#### [Problem to solve]
Wherever the string "with" shows up in the material below, copy that line.

#### [Listed entries]
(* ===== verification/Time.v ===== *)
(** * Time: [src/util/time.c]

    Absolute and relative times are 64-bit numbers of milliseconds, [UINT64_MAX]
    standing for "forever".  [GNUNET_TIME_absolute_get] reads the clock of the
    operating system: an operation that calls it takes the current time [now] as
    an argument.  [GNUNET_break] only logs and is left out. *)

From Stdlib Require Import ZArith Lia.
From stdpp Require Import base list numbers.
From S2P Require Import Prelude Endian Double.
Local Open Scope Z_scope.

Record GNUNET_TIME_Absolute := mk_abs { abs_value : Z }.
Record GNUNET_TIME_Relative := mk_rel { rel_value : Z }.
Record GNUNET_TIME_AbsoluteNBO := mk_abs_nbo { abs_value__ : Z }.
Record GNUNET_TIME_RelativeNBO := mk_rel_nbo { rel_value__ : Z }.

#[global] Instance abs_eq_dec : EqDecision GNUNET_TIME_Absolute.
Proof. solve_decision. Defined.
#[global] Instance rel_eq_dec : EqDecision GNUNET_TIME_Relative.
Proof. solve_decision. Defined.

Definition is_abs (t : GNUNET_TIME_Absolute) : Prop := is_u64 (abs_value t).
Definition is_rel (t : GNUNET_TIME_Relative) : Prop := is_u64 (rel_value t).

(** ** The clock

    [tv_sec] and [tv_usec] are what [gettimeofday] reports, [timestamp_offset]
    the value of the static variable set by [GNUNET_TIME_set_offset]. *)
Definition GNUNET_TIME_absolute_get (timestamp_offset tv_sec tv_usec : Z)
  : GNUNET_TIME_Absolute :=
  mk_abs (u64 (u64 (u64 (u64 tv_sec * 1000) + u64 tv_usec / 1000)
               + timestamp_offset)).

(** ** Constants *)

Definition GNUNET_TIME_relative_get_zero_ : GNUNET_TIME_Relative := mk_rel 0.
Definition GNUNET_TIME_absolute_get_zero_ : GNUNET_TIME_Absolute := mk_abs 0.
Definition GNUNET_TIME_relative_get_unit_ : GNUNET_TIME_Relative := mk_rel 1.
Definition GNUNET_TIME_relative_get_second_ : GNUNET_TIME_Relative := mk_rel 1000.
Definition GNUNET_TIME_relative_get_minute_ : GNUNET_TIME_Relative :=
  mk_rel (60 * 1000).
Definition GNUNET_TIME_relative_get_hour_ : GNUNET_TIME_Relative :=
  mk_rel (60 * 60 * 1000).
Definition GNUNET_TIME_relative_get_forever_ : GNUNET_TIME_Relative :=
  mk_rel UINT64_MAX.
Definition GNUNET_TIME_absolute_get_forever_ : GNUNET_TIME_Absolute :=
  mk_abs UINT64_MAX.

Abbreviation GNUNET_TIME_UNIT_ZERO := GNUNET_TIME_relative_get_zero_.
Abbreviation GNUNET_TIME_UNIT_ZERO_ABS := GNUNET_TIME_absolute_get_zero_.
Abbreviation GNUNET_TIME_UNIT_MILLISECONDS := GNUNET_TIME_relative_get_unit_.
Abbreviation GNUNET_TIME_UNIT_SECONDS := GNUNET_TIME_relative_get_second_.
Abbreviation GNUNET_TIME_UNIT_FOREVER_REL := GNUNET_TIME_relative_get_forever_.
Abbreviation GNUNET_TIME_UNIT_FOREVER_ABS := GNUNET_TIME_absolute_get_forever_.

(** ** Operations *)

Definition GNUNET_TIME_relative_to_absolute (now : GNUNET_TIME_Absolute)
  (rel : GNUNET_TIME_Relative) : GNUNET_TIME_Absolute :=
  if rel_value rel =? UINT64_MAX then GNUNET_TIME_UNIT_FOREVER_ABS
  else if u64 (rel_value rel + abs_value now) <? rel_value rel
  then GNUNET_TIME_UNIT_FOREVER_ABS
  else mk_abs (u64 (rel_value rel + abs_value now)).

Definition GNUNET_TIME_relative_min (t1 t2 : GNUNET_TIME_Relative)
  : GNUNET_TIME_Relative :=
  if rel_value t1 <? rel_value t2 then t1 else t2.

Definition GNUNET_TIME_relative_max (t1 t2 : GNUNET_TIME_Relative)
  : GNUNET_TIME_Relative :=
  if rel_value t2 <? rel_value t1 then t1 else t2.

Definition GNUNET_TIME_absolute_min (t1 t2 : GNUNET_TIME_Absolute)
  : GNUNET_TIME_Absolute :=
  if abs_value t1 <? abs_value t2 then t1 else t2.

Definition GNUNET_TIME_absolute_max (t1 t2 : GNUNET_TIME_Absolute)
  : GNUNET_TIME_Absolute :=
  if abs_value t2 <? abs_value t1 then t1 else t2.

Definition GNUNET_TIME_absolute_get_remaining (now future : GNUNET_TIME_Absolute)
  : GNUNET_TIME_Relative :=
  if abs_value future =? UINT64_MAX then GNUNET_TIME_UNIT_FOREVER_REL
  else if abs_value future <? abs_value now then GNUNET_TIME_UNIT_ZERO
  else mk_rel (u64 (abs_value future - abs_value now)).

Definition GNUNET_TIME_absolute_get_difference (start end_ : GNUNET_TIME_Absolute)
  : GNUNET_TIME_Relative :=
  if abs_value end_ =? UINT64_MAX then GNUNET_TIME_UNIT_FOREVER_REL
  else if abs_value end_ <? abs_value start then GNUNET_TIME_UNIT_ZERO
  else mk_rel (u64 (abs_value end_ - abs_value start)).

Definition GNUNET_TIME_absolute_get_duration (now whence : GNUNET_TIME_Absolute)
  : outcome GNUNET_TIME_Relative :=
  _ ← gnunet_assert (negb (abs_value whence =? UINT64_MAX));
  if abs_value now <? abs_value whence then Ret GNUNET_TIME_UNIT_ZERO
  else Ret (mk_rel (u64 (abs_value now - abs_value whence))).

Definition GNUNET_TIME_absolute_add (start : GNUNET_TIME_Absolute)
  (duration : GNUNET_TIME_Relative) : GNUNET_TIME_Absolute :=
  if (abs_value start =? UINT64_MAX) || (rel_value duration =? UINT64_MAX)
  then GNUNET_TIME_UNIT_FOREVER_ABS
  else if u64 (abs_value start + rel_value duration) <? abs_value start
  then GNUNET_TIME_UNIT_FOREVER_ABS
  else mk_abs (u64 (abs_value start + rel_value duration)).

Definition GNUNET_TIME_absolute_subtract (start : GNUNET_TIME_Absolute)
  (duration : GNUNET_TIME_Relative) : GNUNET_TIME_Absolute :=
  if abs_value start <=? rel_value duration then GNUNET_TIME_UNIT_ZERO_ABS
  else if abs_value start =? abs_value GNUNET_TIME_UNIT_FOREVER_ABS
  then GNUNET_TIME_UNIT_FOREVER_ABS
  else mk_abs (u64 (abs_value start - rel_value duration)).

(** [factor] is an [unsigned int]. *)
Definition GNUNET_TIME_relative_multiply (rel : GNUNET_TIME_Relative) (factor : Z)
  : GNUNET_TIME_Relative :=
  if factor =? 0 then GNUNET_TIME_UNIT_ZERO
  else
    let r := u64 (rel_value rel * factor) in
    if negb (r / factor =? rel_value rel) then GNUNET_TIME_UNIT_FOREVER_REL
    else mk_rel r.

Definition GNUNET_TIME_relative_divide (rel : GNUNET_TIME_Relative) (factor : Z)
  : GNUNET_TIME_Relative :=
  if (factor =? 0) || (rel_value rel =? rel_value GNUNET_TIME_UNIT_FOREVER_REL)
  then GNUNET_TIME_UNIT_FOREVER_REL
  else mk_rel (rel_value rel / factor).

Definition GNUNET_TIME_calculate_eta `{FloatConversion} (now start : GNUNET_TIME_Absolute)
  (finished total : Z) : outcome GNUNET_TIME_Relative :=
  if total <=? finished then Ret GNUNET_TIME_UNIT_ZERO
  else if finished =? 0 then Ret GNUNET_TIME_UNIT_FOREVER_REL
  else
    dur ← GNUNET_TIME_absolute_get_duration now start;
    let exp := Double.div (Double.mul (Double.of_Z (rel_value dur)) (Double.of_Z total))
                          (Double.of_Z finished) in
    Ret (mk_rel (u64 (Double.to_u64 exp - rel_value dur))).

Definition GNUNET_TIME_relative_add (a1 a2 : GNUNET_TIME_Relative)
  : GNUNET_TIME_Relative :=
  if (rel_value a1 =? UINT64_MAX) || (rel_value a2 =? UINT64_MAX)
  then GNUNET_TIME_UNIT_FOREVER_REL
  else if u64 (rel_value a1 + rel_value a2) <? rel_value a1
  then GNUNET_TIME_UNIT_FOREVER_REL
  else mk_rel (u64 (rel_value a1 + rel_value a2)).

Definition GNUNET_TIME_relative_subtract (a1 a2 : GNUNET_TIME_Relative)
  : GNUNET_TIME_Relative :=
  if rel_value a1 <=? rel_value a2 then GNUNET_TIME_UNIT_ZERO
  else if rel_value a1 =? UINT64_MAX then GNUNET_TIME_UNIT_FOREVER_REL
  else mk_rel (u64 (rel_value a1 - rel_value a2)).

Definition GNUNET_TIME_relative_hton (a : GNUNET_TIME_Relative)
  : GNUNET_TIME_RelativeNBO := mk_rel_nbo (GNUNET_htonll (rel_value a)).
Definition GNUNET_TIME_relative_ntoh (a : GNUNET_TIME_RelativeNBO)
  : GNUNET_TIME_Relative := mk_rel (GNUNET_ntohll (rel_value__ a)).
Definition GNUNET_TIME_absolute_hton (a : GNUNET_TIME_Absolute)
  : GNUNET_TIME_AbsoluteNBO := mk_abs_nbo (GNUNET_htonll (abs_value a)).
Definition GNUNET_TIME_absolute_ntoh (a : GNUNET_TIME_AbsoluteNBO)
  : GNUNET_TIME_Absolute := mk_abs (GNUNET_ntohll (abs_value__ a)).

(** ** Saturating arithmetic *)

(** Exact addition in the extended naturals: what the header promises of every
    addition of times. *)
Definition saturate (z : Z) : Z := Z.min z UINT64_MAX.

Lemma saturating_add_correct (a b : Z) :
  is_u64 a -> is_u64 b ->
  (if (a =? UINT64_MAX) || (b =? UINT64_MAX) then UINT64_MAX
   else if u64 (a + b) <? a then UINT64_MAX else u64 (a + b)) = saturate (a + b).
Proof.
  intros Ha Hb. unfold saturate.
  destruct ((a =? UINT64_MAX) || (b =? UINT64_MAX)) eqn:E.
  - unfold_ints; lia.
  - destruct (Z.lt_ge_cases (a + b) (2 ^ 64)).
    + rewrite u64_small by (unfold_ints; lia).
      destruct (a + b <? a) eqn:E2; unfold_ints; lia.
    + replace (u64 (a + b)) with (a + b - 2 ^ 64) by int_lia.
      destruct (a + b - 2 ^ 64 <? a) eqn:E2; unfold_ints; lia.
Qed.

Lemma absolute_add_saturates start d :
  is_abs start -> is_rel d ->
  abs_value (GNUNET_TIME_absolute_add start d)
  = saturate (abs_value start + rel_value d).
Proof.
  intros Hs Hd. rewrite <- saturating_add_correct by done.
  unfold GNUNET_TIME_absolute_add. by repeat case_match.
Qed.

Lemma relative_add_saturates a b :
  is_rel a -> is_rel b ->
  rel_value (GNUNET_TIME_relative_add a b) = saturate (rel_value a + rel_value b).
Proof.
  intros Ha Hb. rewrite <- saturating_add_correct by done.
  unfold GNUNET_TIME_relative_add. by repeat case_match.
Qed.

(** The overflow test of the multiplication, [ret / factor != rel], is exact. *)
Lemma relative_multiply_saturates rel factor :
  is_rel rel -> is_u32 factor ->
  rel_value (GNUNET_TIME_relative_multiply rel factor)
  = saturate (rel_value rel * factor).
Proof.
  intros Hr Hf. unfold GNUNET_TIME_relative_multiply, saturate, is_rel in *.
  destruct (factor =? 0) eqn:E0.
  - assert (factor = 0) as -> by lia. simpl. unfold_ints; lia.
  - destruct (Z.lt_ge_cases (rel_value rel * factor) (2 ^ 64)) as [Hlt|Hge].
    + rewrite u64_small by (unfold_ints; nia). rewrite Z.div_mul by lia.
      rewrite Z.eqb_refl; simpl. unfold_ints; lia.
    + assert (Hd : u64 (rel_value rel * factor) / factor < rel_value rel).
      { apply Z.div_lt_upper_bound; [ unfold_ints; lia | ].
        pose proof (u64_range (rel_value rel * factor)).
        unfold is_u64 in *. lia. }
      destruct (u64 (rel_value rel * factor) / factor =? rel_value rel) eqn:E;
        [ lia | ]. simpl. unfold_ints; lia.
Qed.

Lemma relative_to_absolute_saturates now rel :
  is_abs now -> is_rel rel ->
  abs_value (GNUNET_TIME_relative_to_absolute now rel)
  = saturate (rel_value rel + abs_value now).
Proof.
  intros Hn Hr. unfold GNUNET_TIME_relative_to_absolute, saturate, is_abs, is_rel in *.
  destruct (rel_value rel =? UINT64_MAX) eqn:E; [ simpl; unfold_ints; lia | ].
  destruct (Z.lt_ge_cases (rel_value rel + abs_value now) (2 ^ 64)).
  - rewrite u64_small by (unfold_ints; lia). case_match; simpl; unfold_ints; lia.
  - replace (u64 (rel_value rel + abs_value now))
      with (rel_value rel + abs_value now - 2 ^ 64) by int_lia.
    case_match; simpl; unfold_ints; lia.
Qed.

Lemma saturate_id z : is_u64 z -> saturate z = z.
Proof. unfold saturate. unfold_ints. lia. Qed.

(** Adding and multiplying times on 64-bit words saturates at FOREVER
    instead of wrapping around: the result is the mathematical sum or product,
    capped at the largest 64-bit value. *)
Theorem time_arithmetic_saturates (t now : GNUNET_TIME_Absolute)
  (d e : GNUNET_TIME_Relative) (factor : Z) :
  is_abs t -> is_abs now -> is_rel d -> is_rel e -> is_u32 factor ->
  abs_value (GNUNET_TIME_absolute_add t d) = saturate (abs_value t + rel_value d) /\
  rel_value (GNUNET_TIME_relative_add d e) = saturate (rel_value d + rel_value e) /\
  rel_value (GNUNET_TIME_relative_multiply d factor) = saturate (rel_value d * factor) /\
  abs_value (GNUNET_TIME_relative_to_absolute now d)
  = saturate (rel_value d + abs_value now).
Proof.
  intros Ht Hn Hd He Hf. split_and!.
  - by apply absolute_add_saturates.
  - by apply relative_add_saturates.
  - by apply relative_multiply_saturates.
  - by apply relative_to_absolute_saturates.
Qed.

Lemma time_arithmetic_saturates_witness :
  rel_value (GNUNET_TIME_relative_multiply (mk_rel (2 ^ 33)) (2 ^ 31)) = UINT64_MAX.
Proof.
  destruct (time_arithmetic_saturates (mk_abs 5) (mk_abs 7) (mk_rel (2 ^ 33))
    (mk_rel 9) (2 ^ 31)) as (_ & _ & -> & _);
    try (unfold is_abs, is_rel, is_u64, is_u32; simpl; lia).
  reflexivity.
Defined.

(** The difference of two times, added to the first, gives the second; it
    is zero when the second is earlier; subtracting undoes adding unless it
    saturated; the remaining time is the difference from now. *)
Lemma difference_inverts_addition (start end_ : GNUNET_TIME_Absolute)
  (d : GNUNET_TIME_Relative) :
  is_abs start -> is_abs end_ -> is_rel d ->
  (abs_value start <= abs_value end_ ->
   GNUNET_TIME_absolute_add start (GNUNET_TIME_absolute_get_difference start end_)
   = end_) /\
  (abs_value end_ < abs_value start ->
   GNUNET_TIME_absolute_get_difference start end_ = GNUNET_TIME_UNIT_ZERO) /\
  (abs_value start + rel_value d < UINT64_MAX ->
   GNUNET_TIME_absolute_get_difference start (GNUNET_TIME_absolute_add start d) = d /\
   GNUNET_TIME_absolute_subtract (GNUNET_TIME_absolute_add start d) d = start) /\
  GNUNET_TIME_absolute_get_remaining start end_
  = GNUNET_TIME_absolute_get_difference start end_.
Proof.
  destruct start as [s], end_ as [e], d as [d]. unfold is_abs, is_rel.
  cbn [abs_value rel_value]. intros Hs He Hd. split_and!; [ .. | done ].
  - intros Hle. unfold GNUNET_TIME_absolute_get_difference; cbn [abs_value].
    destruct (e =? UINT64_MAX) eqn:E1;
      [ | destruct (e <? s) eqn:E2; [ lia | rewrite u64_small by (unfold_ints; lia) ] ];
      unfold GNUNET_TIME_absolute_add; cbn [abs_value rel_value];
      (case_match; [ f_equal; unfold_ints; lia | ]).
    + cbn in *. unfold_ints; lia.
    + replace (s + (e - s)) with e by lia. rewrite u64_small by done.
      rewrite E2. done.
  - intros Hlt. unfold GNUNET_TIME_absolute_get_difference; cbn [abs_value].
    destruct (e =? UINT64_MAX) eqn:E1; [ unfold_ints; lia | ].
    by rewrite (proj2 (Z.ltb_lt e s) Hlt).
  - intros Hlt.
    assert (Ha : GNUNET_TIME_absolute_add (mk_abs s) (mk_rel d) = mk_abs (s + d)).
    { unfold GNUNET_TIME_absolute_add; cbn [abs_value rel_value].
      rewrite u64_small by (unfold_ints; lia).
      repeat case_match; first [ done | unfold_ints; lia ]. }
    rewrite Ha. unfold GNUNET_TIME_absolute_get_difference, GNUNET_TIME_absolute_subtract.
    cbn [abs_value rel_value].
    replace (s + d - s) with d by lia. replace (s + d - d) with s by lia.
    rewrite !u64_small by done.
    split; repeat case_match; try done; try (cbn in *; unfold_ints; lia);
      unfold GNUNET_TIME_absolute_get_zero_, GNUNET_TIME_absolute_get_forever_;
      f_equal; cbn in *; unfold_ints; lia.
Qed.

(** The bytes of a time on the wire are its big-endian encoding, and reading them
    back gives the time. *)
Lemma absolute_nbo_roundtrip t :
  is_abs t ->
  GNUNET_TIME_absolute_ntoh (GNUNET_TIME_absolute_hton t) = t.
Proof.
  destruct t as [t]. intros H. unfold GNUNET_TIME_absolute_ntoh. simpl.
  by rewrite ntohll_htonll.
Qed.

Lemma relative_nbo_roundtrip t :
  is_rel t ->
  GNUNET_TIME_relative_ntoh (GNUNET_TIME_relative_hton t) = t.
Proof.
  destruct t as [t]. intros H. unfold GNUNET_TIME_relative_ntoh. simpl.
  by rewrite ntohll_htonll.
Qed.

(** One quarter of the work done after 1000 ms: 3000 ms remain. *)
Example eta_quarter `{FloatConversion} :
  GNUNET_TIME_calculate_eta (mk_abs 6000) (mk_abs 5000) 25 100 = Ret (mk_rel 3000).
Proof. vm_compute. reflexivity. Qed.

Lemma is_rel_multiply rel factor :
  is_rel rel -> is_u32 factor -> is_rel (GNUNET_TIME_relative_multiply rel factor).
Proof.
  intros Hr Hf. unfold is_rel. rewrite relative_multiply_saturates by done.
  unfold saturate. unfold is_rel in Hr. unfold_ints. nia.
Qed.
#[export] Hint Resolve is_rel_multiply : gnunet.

#### [Exercise result]
    + replace (u64 (a + b)) with (a + b - 2 ^ 64) by int_lia.
      with (rel_value rel + abs_value now - 2 ^ 64) by int_lia.
    + replace (s + (e - s)) with e by lia. rewrite u64_small by done.
    replace (s + d - s) with d by lia. replace (s + d - d) with s by lia.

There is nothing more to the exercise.